Stored items
=== Begin Enclosure ===

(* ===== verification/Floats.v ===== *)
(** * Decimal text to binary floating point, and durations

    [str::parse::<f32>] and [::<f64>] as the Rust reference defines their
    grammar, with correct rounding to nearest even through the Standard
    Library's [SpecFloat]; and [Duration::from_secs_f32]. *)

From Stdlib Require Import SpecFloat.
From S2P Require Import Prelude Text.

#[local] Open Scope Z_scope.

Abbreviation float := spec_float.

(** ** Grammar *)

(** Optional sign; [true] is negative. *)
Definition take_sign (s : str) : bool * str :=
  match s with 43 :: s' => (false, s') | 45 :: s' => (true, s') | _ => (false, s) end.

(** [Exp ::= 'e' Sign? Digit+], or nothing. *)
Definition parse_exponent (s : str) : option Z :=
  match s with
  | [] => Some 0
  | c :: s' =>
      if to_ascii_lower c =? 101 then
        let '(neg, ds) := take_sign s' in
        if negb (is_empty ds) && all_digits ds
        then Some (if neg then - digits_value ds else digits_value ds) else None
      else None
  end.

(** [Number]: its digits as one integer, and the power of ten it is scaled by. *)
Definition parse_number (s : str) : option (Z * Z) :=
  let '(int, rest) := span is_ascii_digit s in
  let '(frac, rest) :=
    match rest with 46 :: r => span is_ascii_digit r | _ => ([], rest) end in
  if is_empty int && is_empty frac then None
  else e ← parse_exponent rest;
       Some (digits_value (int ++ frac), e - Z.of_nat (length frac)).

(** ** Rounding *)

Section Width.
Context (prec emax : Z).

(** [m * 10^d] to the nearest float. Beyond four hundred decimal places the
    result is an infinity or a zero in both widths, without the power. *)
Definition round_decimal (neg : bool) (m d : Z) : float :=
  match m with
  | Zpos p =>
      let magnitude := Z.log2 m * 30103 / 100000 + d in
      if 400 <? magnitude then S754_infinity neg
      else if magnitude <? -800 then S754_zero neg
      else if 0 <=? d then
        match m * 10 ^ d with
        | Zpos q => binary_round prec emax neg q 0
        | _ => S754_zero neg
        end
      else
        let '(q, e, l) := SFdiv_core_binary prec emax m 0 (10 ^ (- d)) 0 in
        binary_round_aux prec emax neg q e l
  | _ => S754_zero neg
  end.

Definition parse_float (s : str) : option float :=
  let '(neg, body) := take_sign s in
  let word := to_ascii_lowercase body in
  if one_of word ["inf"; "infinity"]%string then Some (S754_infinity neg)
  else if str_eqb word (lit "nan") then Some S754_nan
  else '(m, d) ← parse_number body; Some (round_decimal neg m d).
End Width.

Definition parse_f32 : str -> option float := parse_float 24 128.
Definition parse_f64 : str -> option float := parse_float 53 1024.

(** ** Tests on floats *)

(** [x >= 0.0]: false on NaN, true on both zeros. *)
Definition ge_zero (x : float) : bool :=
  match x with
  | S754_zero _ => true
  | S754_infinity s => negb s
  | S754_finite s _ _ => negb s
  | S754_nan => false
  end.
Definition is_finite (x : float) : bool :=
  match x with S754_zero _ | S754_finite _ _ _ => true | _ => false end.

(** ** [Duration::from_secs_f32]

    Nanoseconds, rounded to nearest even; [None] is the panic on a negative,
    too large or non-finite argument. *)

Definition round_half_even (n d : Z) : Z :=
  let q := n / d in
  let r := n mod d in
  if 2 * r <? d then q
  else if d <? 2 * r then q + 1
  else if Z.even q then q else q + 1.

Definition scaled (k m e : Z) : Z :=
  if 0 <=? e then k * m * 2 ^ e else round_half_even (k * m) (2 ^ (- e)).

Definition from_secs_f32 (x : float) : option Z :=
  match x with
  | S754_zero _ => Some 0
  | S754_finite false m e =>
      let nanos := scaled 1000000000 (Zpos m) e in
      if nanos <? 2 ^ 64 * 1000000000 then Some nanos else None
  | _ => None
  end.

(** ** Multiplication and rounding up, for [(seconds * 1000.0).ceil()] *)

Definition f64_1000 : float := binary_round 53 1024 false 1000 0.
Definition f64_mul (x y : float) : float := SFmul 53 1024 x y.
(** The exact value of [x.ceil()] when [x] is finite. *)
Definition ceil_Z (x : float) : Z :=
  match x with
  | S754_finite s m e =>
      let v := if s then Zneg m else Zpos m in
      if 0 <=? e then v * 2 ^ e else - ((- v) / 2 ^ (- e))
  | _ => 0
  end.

=== End Enclosure ===
=== Begin Enclosure ===

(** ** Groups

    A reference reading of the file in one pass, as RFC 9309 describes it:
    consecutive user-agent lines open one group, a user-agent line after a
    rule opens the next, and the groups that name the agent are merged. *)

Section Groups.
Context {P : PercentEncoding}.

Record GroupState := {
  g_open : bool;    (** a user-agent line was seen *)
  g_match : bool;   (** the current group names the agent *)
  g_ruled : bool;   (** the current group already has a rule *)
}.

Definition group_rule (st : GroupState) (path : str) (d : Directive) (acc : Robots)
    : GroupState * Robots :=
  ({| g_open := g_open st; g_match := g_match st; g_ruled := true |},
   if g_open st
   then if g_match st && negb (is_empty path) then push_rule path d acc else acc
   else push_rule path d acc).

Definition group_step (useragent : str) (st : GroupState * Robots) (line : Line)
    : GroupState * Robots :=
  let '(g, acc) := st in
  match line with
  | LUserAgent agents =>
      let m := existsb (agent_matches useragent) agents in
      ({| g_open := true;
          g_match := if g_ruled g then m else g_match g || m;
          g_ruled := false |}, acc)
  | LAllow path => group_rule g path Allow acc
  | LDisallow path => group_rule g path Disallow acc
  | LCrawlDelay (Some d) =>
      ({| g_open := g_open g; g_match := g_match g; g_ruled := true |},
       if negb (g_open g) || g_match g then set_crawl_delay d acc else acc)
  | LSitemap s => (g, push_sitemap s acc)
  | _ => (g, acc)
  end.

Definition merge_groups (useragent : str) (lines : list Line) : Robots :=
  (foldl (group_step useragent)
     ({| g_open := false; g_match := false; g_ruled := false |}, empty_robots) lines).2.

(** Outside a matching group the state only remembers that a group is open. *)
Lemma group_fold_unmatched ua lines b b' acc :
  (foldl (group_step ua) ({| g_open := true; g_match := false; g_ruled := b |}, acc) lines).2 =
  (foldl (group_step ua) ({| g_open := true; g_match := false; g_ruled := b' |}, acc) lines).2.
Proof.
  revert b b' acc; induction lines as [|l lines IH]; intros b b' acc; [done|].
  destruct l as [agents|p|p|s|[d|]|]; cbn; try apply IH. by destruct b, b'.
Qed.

=== End Enclosure ===
=== Begin Enclosure ===

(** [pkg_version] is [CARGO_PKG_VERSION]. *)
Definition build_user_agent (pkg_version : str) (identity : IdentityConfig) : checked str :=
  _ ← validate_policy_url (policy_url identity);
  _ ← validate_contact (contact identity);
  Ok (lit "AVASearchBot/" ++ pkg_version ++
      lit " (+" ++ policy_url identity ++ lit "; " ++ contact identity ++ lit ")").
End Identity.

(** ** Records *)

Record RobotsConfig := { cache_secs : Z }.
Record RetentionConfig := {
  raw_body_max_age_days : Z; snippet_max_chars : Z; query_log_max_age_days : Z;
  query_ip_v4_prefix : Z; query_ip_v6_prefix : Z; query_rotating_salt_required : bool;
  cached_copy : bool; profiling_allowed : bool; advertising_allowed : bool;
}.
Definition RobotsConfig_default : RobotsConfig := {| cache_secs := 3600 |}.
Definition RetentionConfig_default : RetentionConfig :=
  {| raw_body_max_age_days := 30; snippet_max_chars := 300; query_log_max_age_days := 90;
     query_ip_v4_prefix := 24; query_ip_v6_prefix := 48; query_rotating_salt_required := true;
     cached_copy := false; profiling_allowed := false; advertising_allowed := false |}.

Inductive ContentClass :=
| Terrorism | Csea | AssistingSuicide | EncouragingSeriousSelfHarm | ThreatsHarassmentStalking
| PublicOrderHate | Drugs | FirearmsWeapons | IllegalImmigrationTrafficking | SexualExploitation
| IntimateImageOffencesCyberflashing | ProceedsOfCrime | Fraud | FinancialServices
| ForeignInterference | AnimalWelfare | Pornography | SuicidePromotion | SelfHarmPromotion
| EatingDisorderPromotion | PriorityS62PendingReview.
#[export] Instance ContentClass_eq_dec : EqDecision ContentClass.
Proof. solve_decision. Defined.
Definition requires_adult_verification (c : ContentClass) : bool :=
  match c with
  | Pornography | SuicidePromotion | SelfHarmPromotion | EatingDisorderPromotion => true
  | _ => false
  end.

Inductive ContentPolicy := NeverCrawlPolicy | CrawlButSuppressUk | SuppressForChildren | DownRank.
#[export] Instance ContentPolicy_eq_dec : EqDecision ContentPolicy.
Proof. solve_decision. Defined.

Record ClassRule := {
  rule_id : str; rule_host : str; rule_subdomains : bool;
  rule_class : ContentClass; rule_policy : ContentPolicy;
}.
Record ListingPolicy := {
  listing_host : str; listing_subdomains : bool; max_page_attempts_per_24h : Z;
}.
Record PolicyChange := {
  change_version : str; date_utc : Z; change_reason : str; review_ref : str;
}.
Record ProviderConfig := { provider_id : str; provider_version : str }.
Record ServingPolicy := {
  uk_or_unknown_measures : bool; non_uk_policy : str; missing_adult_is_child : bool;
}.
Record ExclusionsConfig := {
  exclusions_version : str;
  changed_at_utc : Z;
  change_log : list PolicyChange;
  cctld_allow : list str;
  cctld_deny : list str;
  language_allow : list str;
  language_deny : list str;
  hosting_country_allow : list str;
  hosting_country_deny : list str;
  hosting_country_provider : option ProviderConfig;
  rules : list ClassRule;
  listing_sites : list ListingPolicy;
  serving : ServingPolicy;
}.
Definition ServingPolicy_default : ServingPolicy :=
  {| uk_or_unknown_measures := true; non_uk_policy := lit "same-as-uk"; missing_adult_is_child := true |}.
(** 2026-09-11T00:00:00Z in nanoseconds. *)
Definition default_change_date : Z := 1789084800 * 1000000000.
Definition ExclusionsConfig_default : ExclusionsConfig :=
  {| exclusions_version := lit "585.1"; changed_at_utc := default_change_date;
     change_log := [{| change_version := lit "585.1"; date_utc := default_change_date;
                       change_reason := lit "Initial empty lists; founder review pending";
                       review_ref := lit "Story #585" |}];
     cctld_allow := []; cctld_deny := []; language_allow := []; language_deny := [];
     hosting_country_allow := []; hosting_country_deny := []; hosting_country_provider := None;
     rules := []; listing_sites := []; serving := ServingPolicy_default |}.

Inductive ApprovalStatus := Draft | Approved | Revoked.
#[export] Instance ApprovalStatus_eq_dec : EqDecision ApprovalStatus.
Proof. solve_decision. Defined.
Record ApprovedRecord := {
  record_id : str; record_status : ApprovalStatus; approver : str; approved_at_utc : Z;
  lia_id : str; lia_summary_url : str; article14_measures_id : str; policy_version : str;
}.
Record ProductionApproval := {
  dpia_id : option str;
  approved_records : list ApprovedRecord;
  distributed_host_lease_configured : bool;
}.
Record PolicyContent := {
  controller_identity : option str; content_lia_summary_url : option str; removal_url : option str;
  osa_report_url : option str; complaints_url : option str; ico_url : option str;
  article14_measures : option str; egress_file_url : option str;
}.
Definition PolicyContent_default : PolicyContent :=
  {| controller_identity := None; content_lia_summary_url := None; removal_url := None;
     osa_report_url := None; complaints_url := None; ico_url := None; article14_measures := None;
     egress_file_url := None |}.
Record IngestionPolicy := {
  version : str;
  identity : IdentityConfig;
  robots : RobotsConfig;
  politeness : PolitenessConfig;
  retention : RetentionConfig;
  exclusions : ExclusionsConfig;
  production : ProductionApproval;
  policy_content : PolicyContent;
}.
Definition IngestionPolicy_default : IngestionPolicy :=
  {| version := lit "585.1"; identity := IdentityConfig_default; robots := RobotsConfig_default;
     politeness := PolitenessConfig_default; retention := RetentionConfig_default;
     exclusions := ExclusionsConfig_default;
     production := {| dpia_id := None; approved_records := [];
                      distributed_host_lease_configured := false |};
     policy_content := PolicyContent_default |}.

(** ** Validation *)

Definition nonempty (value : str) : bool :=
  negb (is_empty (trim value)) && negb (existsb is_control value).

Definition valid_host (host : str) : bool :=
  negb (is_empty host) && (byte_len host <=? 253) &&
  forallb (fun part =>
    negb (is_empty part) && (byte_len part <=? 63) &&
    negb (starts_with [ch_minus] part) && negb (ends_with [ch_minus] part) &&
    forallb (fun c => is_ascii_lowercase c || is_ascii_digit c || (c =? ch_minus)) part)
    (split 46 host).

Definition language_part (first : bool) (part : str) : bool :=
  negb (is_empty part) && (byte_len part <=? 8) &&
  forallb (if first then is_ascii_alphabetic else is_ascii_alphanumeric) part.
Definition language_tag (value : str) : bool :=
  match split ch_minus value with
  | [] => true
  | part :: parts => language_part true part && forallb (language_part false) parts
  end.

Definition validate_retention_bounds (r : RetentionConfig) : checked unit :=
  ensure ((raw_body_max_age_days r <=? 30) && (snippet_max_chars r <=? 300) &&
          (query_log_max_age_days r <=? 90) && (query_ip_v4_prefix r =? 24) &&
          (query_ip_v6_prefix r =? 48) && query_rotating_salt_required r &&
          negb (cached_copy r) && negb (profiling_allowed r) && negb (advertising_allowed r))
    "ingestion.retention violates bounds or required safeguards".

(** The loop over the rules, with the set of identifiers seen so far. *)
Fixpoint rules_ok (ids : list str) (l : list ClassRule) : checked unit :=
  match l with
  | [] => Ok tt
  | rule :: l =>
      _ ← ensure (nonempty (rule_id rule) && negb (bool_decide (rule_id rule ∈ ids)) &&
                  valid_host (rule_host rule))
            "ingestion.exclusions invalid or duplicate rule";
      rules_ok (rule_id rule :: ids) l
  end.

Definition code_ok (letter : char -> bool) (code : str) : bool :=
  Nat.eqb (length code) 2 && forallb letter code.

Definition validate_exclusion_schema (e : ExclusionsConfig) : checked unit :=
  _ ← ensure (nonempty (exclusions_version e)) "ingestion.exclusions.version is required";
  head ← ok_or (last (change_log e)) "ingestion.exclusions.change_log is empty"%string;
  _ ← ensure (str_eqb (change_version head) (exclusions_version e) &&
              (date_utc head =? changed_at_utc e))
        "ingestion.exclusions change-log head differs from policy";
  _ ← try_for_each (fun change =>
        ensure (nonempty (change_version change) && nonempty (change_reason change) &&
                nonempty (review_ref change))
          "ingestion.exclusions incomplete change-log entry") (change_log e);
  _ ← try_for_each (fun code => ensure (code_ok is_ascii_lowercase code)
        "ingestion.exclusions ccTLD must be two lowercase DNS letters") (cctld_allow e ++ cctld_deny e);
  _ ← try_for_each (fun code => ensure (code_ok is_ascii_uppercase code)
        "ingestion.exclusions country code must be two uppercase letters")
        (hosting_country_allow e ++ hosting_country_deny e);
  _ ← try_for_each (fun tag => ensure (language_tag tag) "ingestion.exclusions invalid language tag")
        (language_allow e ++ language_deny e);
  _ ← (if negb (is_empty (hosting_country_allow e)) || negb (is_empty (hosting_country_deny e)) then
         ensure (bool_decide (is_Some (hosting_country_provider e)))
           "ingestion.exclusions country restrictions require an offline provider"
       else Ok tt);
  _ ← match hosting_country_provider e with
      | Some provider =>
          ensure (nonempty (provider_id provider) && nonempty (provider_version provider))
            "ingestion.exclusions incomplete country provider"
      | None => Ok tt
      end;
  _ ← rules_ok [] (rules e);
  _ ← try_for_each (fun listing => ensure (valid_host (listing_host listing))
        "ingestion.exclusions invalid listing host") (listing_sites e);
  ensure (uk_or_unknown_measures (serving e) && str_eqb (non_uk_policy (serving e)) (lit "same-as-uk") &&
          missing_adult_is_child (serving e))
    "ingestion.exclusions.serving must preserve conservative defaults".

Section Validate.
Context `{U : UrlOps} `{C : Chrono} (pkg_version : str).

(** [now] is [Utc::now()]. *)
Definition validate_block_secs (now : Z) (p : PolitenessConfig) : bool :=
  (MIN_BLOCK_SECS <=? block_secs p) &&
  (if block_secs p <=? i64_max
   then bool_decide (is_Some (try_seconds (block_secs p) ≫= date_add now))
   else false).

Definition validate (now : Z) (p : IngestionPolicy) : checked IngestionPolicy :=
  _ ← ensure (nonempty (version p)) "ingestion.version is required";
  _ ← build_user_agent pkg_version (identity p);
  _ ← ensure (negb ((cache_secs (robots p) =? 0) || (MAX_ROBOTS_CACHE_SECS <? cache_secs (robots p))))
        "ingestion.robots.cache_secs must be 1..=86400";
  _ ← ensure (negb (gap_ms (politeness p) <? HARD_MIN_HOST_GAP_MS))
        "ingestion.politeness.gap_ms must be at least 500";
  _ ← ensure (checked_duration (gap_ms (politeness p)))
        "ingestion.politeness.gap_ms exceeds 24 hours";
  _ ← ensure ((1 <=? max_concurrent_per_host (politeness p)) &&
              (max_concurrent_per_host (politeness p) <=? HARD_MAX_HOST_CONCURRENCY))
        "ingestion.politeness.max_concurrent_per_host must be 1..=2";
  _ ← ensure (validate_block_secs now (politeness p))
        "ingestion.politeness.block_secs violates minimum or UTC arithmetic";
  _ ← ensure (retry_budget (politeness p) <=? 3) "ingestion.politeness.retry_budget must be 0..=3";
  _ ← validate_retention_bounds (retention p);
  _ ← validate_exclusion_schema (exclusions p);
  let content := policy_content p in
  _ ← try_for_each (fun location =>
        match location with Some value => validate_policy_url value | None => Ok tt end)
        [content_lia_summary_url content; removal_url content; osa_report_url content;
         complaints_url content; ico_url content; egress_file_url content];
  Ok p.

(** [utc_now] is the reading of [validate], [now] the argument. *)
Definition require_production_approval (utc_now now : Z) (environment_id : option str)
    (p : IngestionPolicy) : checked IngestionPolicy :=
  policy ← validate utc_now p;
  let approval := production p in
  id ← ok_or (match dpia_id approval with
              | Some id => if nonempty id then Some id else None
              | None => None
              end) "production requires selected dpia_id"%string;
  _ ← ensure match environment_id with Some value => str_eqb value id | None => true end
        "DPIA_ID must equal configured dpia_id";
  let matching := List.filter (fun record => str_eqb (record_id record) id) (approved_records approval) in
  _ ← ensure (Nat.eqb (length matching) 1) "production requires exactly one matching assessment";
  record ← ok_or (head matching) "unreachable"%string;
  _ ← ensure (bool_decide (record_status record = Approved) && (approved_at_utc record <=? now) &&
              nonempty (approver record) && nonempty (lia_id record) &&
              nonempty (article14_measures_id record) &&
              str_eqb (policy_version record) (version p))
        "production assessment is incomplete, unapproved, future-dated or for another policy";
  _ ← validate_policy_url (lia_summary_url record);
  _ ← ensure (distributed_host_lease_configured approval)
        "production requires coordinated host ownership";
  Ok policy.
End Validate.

=== End Enclosure ===

▸ **Exercise goal**
When you have gone through the records above, say how many lines include the word "IngestionPolicy", and write nothing besides that number.

▸ **Response to the exercise**
4